EXERCISE ▸ In the listing below, find the line with "end fails, with" and the line with "applies to them". Repeat those two lines and all lines between them exactly.

DATASET EXCERPTS ▸
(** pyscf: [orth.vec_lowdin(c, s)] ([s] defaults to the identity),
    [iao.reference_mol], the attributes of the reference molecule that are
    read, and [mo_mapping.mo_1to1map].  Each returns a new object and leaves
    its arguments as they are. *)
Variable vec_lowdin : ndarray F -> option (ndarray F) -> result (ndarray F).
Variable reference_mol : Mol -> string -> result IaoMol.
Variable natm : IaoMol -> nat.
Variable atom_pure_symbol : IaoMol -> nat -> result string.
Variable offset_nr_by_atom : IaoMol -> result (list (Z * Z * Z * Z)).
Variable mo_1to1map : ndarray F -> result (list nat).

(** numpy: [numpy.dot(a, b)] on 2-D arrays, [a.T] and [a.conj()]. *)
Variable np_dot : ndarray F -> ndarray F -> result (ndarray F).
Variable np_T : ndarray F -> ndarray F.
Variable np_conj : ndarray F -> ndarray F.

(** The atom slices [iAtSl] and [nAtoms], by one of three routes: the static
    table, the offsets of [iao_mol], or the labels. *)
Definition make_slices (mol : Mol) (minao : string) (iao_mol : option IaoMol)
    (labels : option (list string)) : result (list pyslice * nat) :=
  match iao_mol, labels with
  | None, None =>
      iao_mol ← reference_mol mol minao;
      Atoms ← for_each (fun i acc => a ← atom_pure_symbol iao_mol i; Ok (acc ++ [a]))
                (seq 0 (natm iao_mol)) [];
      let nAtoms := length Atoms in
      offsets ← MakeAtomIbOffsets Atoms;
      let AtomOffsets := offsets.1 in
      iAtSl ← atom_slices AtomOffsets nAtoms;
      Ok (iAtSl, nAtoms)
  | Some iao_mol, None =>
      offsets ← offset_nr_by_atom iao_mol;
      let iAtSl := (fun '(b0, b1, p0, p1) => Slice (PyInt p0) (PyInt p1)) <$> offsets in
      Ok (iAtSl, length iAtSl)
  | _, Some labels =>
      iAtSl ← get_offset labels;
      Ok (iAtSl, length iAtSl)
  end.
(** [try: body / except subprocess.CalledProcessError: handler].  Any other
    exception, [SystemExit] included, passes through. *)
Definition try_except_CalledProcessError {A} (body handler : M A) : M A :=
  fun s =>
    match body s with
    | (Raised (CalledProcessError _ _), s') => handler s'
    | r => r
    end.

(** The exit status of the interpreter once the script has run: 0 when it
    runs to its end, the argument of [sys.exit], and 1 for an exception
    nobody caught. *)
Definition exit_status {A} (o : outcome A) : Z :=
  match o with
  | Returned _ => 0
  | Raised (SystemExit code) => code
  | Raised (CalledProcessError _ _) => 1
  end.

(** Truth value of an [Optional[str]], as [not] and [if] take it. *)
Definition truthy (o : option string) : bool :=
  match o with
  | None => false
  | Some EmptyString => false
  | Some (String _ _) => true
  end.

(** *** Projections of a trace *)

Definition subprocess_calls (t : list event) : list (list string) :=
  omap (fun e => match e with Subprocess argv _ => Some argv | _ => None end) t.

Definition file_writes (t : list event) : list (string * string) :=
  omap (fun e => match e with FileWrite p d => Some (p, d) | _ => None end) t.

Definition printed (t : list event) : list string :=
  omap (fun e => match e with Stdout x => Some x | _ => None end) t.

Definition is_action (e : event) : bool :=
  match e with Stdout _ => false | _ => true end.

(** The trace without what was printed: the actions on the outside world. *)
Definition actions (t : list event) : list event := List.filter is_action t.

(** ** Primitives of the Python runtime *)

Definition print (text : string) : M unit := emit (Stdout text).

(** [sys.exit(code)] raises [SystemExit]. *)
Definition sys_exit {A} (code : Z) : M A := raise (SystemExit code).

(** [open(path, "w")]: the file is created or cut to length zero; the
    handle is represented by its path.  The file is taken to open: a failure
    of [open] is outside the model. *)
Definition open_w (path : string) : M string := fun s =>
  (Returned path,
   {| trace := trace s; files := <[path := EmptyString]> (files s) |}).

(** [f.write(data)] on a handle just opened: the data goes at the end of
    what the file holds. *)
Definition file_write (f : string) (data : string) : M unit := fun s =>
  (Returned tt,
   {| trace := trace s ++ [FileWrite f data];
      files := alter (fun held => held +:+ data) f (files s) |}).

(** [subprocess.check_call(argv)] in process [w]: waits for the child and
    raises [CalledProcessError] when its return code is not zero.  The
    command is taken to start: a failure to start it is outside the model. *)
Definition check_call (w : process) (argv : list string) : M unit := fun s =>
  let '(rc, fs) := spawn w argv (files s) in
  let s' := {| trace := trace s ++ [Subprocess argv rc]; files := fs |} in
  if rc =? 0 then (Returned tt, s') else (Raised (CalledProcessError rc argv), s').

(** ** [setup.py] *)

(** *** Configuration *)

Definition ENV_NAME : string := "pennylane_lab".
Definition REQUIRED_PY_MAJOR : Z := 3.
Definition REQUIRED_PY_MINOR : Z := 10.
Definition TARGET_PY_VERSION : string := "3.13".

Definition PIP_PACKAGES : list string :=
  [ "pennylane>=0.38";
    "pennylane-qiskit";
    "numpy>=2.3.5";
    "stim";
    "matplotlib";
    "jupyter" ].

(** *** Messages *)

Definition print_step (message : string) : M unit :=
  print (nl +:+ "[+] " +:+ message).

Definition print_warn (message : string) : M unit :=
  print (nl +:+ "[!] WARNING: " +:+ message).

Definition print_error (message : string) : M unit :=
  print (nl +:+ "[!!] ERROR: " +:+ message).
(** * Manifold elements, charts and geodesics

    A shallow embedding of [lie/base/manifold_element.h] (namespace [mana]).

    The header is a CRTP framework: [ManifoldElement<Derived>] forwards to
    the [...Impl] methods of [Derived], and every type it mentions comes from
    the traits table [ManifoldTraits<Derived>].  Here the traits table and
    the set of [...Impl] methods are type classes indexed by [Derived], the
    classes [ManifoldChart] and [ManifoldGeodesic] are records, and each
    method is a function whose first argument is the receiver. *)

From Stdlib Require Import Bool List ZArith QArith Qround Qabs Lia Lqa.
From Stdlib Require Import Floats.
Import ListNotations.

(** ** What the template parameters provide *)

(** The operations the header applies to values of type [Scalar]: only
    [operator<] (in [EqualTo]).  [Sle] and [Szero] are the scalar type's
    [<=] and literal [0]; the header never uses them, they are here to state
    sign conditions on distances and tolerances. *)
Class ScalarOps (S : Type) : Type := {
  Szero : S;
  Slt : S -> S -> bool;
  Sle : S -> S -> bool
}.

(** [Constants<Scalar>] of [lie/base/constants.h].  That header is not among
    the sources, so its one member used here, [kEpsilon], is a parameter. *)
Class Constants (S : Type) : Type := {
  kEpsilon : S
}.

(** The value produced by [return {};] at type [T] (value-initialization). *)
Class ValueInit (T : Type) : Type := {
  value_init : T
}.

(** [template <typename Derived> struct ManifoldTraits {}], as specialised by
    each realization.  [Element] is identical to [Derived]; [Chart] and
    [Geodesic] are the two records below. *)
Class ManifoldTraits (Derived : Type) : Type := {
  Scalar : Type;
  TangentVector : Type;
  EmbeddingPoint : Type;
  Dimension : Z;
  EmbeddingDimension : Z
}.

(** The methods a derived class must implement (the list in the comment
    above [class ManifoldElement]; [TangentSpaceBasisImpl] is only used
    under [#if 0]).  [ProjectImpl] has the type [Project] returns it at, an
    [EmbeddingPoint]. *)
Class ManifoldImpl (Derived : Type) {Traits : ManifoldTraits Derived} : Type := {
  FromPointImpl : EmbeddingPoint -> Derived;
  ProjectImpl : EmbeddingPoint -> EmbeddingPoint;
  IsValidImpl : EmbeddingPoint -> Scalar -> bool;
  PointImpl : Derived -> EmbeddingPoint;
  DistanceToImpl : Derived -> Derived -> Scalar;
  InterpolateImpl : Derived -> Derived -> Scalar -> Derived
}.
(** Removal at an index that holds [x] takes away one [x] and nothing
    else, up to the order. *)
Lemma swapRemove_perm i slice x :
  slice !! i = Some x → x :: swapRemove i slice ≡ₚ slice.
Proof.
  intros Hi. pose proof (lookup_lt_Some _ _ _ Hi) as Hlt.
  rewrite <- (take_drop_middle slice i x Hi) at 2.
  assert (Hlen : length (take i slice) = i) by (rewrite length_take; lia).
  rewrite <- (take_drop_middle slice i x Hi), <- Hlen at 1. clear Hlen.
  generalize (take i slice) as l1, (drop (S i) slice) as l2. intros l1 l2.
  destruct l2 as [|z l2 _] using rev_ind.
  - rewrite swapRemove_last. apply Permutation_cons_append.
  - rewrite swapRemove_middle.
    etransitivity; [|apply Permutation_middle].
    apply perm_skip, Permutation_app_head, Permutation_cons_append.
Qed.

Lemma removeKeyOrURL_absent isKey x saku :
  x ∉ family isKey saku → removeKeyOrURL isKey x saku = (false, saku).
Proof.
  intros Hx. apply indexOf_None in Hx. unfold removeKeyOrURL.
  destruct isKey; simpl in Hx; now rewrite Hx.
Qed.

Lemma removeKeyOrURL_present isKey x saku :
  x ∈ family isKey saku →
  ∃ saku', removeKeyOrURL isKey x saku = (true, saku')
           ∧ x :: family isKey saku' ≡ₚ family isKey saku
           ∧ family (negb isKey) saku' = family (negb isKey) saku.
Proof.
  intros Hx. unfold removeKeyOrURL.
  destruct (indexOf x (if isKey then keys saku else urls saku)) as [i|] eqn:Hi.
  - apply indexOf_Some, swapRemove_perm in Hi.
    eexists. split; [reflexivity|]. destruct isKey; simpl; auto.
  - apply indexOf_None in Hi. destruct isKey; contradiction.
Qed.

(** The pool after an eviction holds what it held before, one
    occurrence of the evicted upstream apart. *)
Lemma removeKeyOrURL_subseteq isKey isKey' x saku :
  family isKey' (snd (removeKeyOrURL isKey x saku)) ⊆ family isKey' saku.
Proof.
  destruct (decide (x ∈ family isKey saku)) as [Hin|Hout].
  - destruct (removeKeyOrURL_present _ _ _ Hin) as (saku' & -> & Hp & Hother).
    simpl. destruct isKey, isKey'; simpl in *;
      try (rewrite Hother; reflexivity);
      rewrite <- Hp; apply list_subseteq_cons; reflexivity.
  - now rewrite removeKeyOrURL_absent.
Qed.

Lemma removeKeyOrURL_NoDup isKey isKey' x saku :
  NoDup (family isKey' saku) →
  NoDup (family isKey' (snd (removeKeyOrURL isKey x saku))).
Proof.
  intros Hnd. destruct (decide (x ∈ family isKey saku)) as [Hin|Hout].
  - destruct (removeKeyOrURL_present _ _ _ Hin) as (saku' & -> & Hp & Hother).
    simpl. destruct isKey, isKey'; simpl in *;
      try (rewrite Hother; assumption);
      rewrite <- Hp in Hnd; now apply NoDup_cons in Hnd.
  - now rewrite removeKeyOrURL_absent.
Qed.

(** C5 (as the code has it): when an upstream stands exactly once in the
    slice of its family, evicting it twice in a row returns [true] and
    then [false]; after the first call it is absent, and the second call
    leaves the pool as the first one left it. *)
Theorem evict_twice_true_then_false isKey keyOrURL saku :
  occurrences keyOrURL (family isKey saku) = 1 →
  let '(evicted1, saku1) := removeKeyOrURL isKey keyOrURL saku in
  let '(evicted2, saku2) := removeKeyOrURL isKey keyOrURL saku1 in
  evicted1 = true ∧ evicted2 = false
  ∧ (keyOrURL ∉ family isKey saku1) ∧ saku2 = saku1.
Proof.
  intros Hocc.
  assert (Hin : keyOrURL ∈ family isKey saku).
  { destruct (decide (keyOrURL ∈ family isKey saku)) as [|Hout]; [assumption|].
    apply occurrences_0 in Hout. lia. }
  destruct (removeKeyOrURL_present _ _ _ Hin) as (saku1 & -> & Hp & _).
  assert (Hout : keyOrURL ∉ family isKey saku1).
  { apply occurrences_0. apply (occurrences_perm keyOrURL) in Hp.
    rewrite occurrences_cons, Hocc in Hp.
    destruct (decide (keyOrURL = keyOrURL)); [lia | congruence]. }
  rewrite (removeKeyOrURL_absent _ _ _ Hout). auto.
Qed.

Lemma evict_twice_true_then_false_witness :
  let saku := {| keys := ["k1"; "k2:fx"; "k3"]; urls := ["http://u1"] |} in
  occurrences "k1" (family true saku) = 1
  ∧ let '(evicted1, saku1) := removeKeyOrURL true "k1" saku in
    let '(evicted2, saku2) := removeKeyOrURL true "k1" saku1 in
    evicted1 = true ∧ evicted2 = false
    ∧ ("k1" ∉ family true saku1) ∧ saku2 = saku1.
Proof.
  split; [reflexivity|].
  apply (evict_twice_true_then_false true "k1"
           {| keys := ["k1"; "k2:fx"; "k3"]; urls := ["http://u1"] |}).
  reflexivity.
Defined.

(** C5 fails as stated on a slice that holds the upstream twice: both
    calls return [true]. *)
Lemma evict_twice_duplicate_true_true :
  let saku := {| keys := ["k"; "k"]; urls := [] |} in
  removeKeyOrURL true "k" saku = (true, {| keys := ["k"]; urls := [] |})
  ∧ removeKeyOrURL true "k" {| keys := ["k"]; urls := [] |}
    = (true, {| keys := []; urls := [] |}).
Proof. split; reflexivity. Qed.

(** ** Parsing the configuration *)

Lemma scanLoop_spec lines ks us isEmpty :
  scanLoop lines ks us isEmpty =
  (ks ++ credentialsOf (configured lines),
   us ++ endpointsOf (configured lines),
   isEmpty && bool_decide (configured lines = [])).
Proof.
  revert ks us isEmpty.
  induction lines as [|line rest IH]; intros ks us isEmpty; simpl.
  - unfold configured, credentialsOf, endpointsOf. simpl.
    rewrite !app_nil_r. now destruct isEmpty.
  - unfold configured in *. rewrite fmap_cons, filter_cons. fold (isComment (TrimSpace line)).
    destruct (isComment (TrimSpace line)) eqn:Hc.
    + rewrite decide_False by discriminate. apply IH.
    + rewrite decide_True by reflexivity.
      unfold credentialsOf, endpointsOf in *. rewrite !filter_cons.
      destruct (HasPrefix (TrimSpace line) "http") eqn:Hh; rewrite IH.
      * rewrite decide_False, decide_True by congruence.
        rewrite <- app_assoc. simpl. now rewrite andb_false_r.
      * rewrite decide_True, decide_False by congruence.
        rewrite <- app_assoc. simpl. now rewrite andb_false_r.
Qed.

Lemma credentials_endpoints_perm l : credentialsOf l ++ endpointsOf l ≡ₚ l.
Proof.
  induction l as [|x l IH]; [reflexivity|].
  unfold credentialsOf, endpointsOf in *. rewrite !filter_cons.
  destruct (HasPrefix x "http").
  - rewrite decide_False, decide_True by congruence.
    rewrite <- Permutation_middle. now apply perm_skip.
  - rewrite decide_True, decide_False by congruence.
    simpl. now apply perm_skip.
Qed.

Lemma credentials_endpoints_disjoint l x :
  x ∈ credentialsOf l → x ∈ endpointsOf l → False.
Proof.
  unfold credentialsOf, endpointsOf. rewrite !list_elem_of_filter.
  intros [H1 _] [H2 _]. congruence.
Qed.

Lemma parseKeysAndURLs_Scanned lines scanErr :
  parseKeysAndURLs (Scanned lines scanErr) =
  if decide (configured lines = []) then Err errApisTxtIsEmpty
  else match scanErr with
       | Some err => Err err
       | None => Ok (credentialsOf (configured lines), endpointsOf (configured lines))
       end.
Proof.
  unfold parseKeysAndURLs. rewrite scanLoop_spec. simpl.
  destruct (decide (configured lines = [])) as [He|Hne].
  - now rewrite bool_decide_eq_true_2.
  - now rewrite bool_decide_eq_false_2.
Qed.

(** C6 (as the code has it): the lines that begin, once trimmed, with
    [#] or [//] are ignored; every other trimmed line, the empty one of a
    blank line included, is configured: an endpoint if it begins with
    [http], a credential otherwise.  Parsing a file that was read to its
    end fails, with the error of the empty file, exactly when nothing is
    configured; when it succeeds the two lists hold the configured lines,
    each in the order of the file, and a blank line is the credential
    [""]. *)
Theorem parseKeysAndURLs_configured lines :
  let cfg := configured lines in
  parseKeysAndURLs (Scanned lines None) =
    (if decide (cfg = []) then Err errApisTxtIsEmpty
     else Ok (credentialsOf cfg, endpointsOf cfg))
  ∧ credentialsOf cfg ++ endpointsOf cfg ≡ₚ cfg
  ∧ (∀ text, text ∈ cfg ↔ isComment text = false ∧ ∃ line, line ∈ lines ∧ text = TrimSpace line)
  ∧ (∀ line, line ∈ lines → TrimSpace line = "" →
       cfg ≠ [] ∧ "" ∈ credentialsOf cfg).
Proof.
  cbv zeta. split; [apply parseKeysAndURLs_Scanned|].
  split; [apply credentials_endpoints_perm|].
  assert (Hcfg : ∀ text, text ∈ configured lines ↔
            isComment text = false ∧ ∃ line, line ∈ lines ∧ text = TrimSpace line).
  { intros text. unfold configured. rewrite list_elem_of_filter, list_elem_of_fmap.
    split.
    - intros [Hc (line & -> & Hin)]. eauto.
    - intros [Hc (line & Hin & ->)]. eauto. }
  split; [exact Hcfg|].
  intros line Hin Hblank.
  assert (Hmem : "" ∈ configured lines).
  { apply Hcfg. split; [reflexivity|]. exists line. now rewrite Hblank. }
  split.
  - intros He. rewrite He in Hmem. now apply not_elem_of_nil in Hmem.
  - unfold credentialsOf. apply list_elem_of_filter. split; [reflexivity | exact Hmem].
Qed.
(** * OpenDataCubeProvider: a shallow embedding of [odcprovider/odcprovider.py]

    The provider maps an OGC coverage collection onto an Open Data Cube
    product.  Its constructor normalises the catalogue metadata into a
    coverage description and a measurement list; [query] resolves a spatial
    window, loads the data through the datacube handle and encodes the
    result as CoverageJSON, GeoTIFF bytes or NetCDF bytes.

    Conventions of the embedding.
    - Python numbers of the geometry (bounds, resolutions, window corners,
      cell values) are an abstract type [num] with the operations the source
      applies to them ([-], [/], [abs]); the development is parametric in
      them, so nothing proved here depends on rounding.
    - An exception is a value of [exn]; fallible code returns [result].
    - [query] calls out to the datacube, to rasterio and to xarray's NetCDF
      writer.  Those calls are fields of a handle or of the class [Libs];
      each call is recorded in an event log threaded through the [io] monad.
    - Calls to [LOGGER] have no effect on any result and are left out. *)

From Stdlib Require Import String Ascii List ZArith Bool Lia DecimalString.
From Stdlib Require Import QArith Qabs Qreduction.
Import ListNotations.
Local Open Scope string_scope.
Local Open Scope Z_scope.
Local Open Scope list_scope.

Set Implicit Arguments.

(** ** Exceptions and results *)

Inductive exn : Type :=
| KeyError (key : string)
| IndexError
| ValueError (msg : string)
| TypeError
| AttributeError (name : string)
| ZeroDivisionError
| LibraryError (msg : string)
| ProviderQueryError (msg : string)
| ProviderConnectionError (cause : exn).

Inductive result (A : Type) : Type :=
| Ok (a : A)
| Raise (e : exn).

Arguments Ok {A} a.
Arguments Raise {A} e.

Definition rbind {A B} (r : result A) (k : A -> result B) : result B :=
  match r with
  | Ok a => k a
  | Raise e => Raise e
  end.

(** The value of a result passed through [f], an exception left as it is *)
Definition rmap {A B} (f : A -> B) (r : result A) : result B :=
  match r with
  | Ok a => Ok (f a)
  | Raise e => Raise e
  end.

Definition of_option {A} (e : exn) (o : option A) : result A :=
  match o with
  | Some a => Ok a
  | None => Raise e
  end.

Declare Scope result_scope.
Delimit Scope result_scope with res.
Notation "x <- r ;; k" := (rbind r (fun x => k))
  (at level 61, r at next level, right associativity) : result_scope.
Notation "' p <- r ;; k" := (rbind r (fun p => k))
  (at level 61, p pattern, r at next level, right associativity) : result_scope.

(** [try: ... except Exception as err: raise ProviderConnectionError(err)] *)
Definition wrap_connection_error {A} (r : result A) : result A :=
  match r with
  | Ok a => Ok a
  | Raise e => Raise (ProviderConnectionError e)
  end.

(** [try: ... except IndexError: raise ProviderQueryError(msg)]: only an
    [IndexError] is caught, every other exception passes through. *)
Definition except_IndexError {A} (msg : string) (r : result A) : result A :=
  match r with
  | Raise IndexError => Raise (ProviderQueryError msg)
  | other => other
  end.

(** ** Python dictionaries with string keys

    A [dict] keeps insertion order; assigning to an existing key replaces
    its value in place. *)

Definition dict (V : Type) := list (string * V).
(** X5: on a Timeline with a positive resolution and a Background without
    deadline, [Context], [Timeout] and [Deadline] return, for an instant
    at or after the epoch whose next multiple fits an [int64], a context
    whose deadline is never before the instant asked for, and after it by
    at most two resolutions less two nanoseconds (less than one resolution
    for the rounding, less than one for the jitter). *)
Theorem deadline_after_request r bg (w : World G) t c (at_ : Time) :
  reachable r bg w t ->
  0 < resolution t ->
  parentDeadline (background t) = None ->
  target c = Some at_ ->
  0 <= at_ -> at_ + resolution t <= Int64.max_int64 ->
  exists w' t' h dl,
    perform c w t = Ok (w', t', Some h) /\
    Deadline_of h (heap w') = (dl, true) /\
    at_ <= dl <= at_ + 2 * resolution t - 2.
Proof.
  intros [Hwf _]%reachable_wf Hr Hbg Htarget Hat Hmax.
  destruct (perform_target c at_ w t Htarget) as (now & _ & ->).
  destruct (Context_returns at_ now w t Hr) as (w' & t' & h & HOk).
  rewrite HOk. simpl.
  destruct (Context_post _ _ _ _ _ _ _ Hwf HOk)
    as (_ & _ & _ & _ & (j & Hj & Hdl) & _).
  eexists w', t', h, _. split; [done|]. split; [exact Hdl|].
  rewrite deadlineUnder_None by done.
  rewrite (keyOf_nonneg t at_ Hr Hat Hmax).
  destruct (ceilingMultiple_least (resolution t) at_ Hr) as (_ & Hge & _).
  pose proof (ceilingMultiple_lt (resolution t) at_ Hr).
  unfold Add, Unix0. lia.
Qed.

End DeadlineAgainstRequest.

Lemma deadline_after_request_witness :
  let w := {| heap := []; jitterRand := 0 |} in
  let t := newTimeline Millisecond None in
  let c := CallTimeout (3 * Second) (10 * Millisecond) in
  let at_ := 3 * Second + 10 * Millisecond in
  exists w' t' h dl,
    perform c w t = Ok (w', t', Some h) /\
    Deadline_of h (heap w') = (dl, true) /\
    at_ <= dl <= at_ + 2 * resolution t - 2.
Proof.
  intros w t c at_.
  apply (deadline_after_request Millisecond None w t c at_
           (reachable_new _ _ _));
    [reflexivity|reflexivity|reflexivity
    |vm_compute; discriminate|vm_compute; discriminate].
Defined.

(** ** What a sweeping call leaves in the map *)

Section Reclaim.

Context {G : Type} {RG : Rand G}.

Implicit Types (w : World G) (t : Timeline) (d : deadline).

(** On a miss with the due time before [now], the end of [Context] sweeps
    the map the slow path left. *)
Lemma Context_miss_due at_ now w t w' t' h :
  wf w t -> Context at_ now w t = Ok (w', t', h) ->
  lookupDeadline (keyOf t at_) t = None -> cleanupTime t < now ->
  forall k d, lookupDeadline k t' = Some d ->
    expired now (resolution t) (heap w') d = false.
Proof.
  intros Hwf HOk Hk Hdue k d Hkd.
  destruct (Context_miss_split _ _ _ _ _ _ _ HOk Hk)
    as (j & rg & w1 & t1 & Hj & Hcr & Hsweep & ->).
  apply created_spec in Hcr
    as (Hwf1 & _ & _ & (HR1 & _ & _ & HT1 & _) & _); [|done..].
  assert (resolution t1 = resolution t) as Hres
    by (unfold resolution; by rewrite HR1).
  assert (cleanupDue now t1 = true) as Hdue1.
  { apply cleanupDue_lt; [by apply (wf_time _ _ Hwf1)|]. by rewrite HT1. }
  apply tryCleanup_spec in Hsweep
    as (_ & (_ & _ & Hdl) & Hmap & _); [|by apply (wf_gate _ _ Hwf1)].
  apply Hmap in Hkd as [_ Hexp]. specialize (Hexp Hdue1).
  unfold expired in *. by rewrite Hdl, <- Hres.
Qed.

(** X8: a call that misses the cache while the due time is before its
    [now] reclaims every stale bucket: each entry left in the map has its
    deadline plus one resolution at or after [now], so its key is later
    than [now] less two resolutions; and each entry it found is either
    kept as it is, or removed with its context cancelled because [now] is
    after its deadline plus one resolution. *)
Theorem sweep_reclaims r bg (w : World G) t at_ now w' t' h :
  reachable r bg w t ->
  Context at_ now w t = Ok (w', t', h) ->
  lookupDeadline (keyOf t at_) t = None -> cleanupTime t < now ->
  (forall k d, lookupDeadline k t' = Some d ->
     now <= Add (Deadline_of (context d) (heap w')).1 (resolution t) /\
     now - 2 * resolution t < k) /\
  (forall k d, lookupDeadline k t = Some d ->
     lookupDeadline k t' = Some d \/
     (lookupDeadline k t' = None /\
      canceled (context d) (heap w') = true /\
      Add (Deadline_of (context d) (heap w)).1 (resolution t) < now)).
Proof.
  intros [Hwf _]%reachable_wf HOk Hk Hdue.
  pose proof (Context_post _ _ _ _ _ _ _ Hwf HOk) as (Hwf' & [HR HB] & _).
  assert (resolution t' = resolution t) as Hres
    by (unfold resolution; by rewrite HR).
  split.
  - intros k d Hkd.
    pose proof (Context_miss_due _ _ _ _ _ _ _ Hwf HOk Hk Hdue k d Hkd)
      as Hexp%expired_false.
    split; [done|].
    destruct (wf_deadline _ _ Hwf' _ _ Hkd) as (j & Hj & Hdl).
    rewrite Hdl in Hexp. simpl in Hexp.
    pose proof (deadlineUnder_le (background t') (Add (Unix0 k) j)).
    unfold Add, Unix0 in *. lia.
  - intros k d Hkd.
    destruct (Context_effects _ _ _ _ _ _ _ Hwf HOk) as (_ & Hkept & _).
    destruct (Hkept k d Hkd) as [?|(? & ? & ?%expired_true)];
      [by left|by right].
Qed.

YOUR RESPONSE ▸
    end fails, with the error of the empty file, exactly when nothing is
    configured; when it succeeds the two lists hold the configured lines,
    each in the order of the file, and a blank line is the credential
    [""]. *)
Theorem parseKeysAndURLs_configured lines :
  let cfg := configured lines in
  parseKeysAndURLs (Scanned lines None) =
    (if decide (cfg = []) then Err errApisTxtIsEmpty
     else Ok (credentialsOf cfg, endpointsOf cfg))
  ∧ credentialsOf cfg ++ endpointsOf cfg ≡ₚ cfg
  ∧ (∀ text, text ∈ cfg ↔ isComment text = false ∧ ∃ line, line ∈ lines ∧ text = TrimSpace line)
  ∧ (∀ line, line ∈ lines → TrimSpace line = "" →
       cfg ≠ [] ∧ "" ∈ credentialsOf cfg).
Proof.
  cbv zeta. split; [apply parseKeysAndURLs_Scanned|].
  split; [apply credentials_endpoints_perm|].
  assert (Hcfg : ∀ text, text ∈ configured lines ↔
            isComment text = false ∧ ∃ line, line ∈ lines ∧ text = TrimSpace line).
  { intros text. unfold configured. rewrite list_elem_of_filter, list_elem_of_fmap.
    split.
    - intros [Hc (line & -> & Hin)]. eauto.
    - intros [Hc (line & Hin & ->)]. eauto. }
  split; [exact Hcfg|].
  intros line Hin Hblank.
  assert (Hmem : "" ∈ configured lines).
  { apply Hcfg. split; [reflexivity|]. exists line. now rewrite Hblank. }
  split.
  - intros He. rewrite He in Hmem. now apply not_elem_of_nil in Hmem.
  - unfold credentialsOf. apply list_elem_of_filter. split; [reflexivity | exact Hmem].
Qed.
(** * OpenDataCubeProvider: a shallow embedding of [odcprovider/odcprovider.py]

    The provider maps an OGC coverage collection onto an Open Data Cube
    product.  Its constructor normalises the catalogue metadata into a
    coverage description and a measurement list; [query] resolves a spatial
    window, loads the data through the datacube handle and encodes the
    result as CoverageJSON, GeoTIFF bytes or NetCDF bytes.

    Conventions of the embedding.
    - Python numbers of the geometry (bounds, resolutions, window corners,
      cell values) are an abstract type [num] with the operations the source
      applies to them ([-], [/], [abs]); the development is parametric in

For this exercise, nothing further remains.